So the last few months, basically since March haven’t been the happiest time for my family, which will explain my absence from all things blog related.
It was 6th March when our lives changed in a second, My wonderful husband had a brain tumor. We knew that there was a growth there but, no one up to that point had mentioned the word tumor. Nobody knew really what it was, previous doctors had said it looked like a birthmark others saying it may have been there from birth. The neurologist had us convinced that it hadn’t changed, So when the neurosurgeon said it had and called it a tumor I think we both felt sick.
The waiting for a surgery date was the worst, My anxiety was at an all time high, I was consumed with all things tumor related, all I could think about was.. He is going to have another seizure? Is the tumor turning into a bad one and he’s going to drop down dead any minute? If something bad does happen how will me and Soph cope financially? (that last one made me feel selfish) I did nothing but cry for the week after the hospital visit, some in front of Mr T some in private. I knew I had to be strong for him and we both had to stay positive. It was hard every-time I looked at him all I thought about was the tumor, people wanted to talk about it which was OK for the first week but I suppose after that I didn’t want to talk about it as much if that makes sense, I already thought about it enough that when I met friends or family I wanted to talk about something else, again probably a bit selfish of me.
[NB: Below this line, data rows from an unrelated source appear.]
Definition ret {S A} (a : A) : M S A := fun s => (s, Ok a).
Definition raise {S A} (e : exn) : M S A := fun s => (s, Raise e).
Definition bind {S A B} (c : M S A) (k : A -> M S B) : M S B :=
  fun s => match c s with
           | (s', Ok a) => k a s'
           | (s', Raise e) => (s', Raise e)
           end.
Definition lift {S A} (r : result A) : M S A := fun s => (s, r).

Declare Scope monad_scope.
Delimit Scope monad_scope with monad.
Notation "x <- c ;; k" := (bind c (fun x => k))
  (at level 100, c at next level, right associativity) : monad_scope.
Notation "c ;;; k" := (bind c (fun _ => k))
  (at level 100, right associativity) : monad_scope.

Definition res_bind {A B} (r : result A) (k : A -> result B) : result B :=
  match r with Ok a => k a | Raise e => Raise e end.

(* ===================================================================== *)
(** ** NumPy operations *)
(* ===================================================================== *)

(** The [features] argument: a rank-1 or a rank-2 array.  A rank-2 array
    carries its column count, which [X.shape[1]] reads even when there is no
    row. *)
Inductive ndarray (F : Type) : Type :=
  | Arr1 (v : list F)
  | Arr2 (ncols : nat) (rows : list (list F)).
Arguments Arr1 {F} v.
Arguments Arr2 {F} ncols rows.

(** NumPy arrays are rectangular. *)
Definition rectangular {F} (n : nat) (rows : list (list F)) : Prop :=
  Forall (fun r => length r = n) rows.

(** [np.unique] on integer labels: sort, then keep the first element of every
    run of equal values. *)
Fixpoint drop_repeats (prev : Z) (l : list Z) : list Z :=
  match l with
  | [] => []
  | b :: t => if Z.eqb b prev then drop_repeats b t else b :: drop_repeats b t
  end.

Definition np_unique (y : list Z) : list Z :=
  match merge_sort Z.le y with
  | [] => []
  | a :: t => a :: drop_repeats a t
  end.

(** Fancy indexing [a[r]] with an index array. *)
Definition take_idx {A} (a : list A) (r : list nat) : result (list A) :=
  match mapM (fun i => a !! i) r with
  | Some l => Ok l
  | None => Raise IndexError
  end.

Section NumPyOps.
Context {F : Type} `{Float64 F}.

(** [a.sum()]; the order of the additions is taken left to right. *)
Definition Fsum (l : list F) : F := fold_left Fadd l F0.

(** Inner product of two vectors of the same length. *)
Definition dot (a b : list F) : F := Fsum (zip_with Fmul a b).

(** [y - v] for two rank-1 arrays, with NumPy's broadcasting of a
    one-element array. *)
Definition np_sub (y v : list F) : result (list F) :=
  if Nat.eqb (length y) (length v) then Ok (zip_with Fsub y v)
  else match v, y with
       | [b], _ => Ok (map (fun a => Fsub a b) y)
       | _, [a] => Ok (map (fun b => Fsub a b) v)
       | _, _ => Raise AlignError
       end.

(** [a += d] in place on a rank-1 array [a]: [d] must broadcast to the shape of
    [a]. *)
Definition np_iadd (a d : list F) : result (list F) :=
  if Nat.eqb (length d) (length a) then Ok (zip_with Fadd a d)
  else match d with
       | [x] => Ok (map (fun ai => Fadd ai x) a)
       | _ => Raise AlignError
       end.

(** Column [j] of a table. *)
Definition column (j : nat) (rows : list (list F)) : list F :=
  map (fun r => nth j r F0) rows.

(** [X.T] of a table with [n] columns. *)
Definition transpose (n : nat) (rows : list (list F)) : list (list F) :=
  map (fun j => column j rows) (seq 0 n).

(** The product of a table and a vector, and of two tables ([cb] is the
    column count of [B]), without shape checks. *)
Definition mat_vec (A : list (list F)) (v : list F) : list F :=
  map (fun r => dot r v) A.
Definition mat_mul (A : list (list F)) (cb : nat) (B : list (list F))
  : list (list F) :=
  map (fun r => map (fun c => dot r c) (transpose cb B)) A.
We found out after more in-depth MRI’s that the tumor was in the area that dealt with speech and language, so Mr T had a speech therapist present throughout the operation.
After what felt like a year of waiting (it was only 4 months) the 22nd June came around. I could tell Mr T was a nervous wreck, so was I, we both waited patiently at home for a bed to become available on the ward, we got the call at 4pm and told to be in that evening. Meanwhile my mother in-law had arrived to help out with Soph as we wanted her to go to school as normal for the week. I came back to see him on the ward before he went down to the theater I don’t think either of us knew what to say, he was a bag of nerves, I would be too it I had to have brain surgery and he had to do it while awake.
Monday 23rd of June was the longest most horrible day of my entire life, minutes felt like hours, I held up pretty well until he wasn’t back on the ward when we thought he would be, I then began to fall apart thinking all sorts when they said he was still in surgery, did something go wrong? had he had a stoke of even worse? the nurses had to get me a chair, something about the love of your life being in surgery does make one feel a bit faint. My mother in law drove us to my mum’s which was close enough to the hospital if we needed to rush back. At 3.40pm I got the best call of my life, Mr T was out of surgery and it had all gone well.
I spent most of the week with him at hospital and I really couldn’t have done it with out the help my Mother in Law Grainne, I know people complain about their MIL but mine is brilliant! By Friday evening he was ready to come home which I have to say concerned me a little with the little seizures he was having. A week later we got the pathology results and its as good as it could have been, it was what they thought a low-grade Giloma, they got 80 to 90% of it out (when they went into the bit that was left he stopped talking) so they will be keeping an eye on it.
I am glad to say everything is going well and Mr T is back home with me and Soph apart from a really bad case of man flu at the minute.
Now I’m off to write a bit of my novel before dinner.